Even those at the top of politics are not immune. Each mp must declare every gift. The entry for Sir Keir Starmer, the studious and diligent Labour Party leader, is lengthy. In the past few months alone Sir Keir has accepted free tickets for Coldplay, a middlebrow band, and football tickets worth nearly £20,000 in total. The mystery of why the Labour leader is more nattily dressed in recent weeks has been solved: in April Sir Keir received £16,200-worth of free clothes and £2,485-worth of trendy specs from Waheed Alli, a Labour peer and former fast-fashion executive. Practically every mp from every party accepts freebies. Sir Keir is simply the most prominent, and among the most enthusiastic. In Westminster this is all perfectly normal. But then so was gambling on politics until just a few days ago.

Once the question of freebies has been pored over, donations might become the next thing to attract scrutiny. Kevin Craig, a Labour candidate in Central Suffolk and North Ipswich, was ejected from the party on June 25th for betting on himself to lose in his seat. Before Mr Craig blew up his political career for the sake of a bet, he had earned a fortune as a lobbyist (his firm had even designed a “Responsible Gambling Week” campaign on behalf of the gambling industry). He was also a donor to Labour, handing it £100,000 in 2023. This, again, is within the rules. Mr Craig’s company can donate to whom it pleases; Labour is within its rights to hand him a no-hope-turned-surprisingly-winnable seat. (Labour has since returned the £100,000.) All this was as public as any selection in East Anglia is likely to be. But there is a difference between what the public accepts and what it has not noticed.

The media offer only a spotlight, rather than a floodlight. Whatever happens outside its glare goes unseen, and even things that are reported are not always picked up. In 2020 the fact that Boris Johnson enjoyed an illicit birthday party with colleagues during lockdown was a throwaway news story on the inside pages of the Times. In 2022 it played a big part in Mr Johnson’s fall. What was harmless one year can be fatal the next, if people take notice.

In another example, at the end of 2021 a row erupted over whether MPs should have second jobs. The trigger came when Owen Paterson, a former Conservative MP, directly lobbied ministers on behalf of a company for which he worked. Having mps with other jobs was once a feature of Parliament, until the public suddenly decided it was a bug. A frenzy broke out, in which mps were made to justify every penny of external income. Since then the spotlight has moved on again, and little has changed. The same PDF that lists those MPs who love Madonna also shows those who are still on generous outside salaries.
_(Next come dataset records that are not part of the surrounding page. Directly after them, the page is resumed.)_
(** The items of a step that has ended are not touched. *)
Lemma terminateItems_same status diagnostic step items :
  liveStep step → st_Status step ≠ StatusPending → st_Status step ≠ StatusRunning →
  st_Items step = Some items → map (terminateItem status diagnostic) items = items.
Proof.
  intros Hl Hp Hr Hi. rewrite <- (map_id items) at 2. apply map_ext_in. intros item Hit%list_elem_of_In.
  destruct (ls_ended _ Hl items item Hp Hr Hi Hit). by apply terminateItem_same.
Qed.

Lemma terminateStep_ok status diagnostic step :
  closedStatus status → liveStep step → stepOk status (terminateStep status diagnostic step).
Proof.
  intros Hc Hl. destruct (closed_cases _ Hc) as (C1 & C2 & C3 & C4 & C5). unfold terminateStep.
  destruct (eqs (st_Status step) StatusPending) eqn:E1.
  { apply eqs_spec in E1. pose proof (ls_pending _ Hl E1) as Hp. cbn [st_set st_Items].
    destruct (st_Items step) as [items|] eqn:Hi.
    - assert (items = []) as -> by (apply (sk_inactive _ _ (ls_ok _ Hl) items Hi); rewrite E1; left).
      split; cbn; rewrite ?Hp; try done; [by intros ? [= <-]|by intros ? ? ? [= <-]|].
      intros ? ? [= <-] H. by apply elem_of_nil in H.
    - split; cbn; rewrite ?Hp, ?Hi; try done. }
  apply eqs_false in E1. destruct (eqs (st_Status step) StatusRunning) eqn:E2.
  - apply eqs_spec in E2. pose proof (attempts_running _ Hl E2) as Ha.
    pose proof (attemptsOk_terminate _ _ diagnostic Ha Hc) as Ha'. cbn [st_set st_Items].
    destruct (st_Items step) as [items|] eqn:Hi; [|by split; cbn; rewrite ?Hi].
    split; cbn; try done.
    + intros items' _. rewrite !elem_of_cons, elem_of_nil. by intros [|[|[|]]].
    + intros items' j x [= <-] Hx. apply list_lookup_fmap_Some in Hx as (y & -> & Hy).
      rewrite terminateItem_index. by apply (sk_indexes _ _ (ls_ok _ Hl) items).
    + intros items' x [= <-] Hx. apply list_elem_of_fmap in Hx as (y & -> & Hy).
      eapply terminateItem_ok; [done|by eapply (ls_items step)|done|done].
  - apply eqs_false in E2. destruct (ls_ok _ Hl) as [_ _ Ha Hin Hx Hit].
    destruct (st_Items step) as [items|] eqn:Hi; [|by split; rewrite ?Hi].
    rewrite (terminateItems_same _ _ step) by done. split; cbn; try done.
    intros items' item [= <-] He. by destruct (Hit items item eq_refl He).
Qed.

Lemma terminate_steps status diagnostic m :
  closedStatus status → liveManifest m →
  ∀ step, step ∈ mf_Steps (Terminate status diagnostic m) → stepOk status step.
Proof.
  intros Hc Hl step (step' & -> & Hin)%list_elem_of_fmap. apply terminateStep_ok; [done|]. by apply Hl.
Qed.

(** A step the run has closed as failed stays the explanation of the failure. *)
Lemma explainsFailure_terminate status diagnostic id step :
  explainsFailure id step = true → explainsFailure id (terminateStep status diagnostic step) = true.
Proof.
  unfold explainsFailure. intros [[[H1 H2%eqs_spec]%andb_prop H3]%andb_prop H4]%andb_prop.
  unfold terminateStep. rewrite H2.
  assert (eqs StatusFailed StatusPending = false) as -> by done.
  assert (eqs StatusFailed StatusRunning = false) as -> by done.
  destruct (st_Items step) as [items|] eqn:Hi; [|by rewrite H1, H2, H3, Hi].
  cbn [st_setItems st_NodeID st_Status st_Attempts st_Items]. rewrite H1, H2, H3. cbn [andb].
  assert (eqs StatusFailed StatusFailed = true) as -> by done. cbn [andb].
  apply existsb_exists in H4 as (item & Hin & Hs). apply existsb_exists. exists item. split; [|done].
  apply andb_prop in Hs as [Hs%eqs_spec _]. apply in_map_iff. exists item. split; [|done].
  apply terminateItem_same; by rewrite Hs.
Qed.

(** The end of a successful run: the status and the result of the journal. *)
Definition finishManifest (result : DataArtifact) (m : Manifest) : Manifest :=
  mf_setOutcome StatusSucceeded (mf_Diagnostic m) (Some result) m.

Lemma finishManifest_ok m result : liveManifest m →
  (∀ step, step ∈ mf_Steps m → st_Status step = StatusSucceeded ∨ st_Status step = StatusSkipped) →
  manifestOk (finishManifest result m).
Proof.
  intros Hl Hall. split; [by cbn; rewrite (lm_failure _ Hl)| |by cbn; rewrite (lm_hook _ Hl)].
  intros step Hin. pose proof (Hall step Hin) as Hs.
  destruct (ls_ok _ (lm_steps _ Hl _ Hin)) as [H1 H2 H3 H4 H5 H6].
  split; try done. intros _. by destruct Hs as [-> | ->].
Qed.

Section Runs.
Context (planHash projectKey runID : string) (order : list string) (nodes : gmap string GraphNode).
#[local] Abbreviation fresh := (newRunManifest planHash projectKey runID order nodes).


(** A run that stops on a fatal failure of a dispatched step publishes a journal
    that names its cause, and the reader accepts it. *)
Theorem fatal_journal_readable m failure step diagnostic
    (Hm : reachable fresh m) (Hin : step ∈ mf_Steps m)
    (Hcause : explainsFailure (ff_NodeID failure) step = true) :
  let final := Terminate StatusFailed diagnostic (mf_setFailure (Some failure) m) in
  mf_Failure final = Some failure ∧ checkManifest final = Ok final.
Proof.
  cbv zeta. split; [done|]. pose proof (reachable_live _ _ _ _ _ _ Hm) as Hl.
  apply checkManifest_Ok. split.
  - intros f [= <-]. exists (terminateStep StatusFailed diagnostic step).
    split; [by apply list_elem_of_fmap_2|by apply explainsFailure_terminate].
  - apply (terminate_steps StatusFailed diagnostic m); [by left|done].
  - by cbn; rewrite (lm_hook _ Hl).
Qed.

(** When every step has succeeded or was skipped, the finished journal with the
    run's result passes the reader's checks; no step of it is left open. *)
Theorem finished_journal_readable m result
    (Hm : reachable fresh m)
    (Hall : Forall (λ step, st_Status step = StatusSucceeded ∨ st_Status step = StatusSkipped) (mf_Steps m)) :
  checkManifest (finishManifest result m) = Ok (finishManifest result m).
Proof.
  apply checkManifest_Ok, finishManifest_ok; [by eapply reachable_live|]. exact (proj1 (Forall_forall _ _) Hall).
Qed.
Betting the Houses of Parliament

The gambling scandal will probably follow the same path as its predecessors and successors. Behaviour that was once accepted and common in Westminster becomes forbidden; frenzied journalists root out any politician who has made a dodgy bet; voters tut; an inquiry is launched; a regulator is beefed up. But then people stop noticing and attention turns to a fresh outrage happening in plain sight, whether it be mps snaffling freebies or making hay in their second jobs. The next scandal will roll along and it will all be so obvious in retrospect. If only someone had noticed.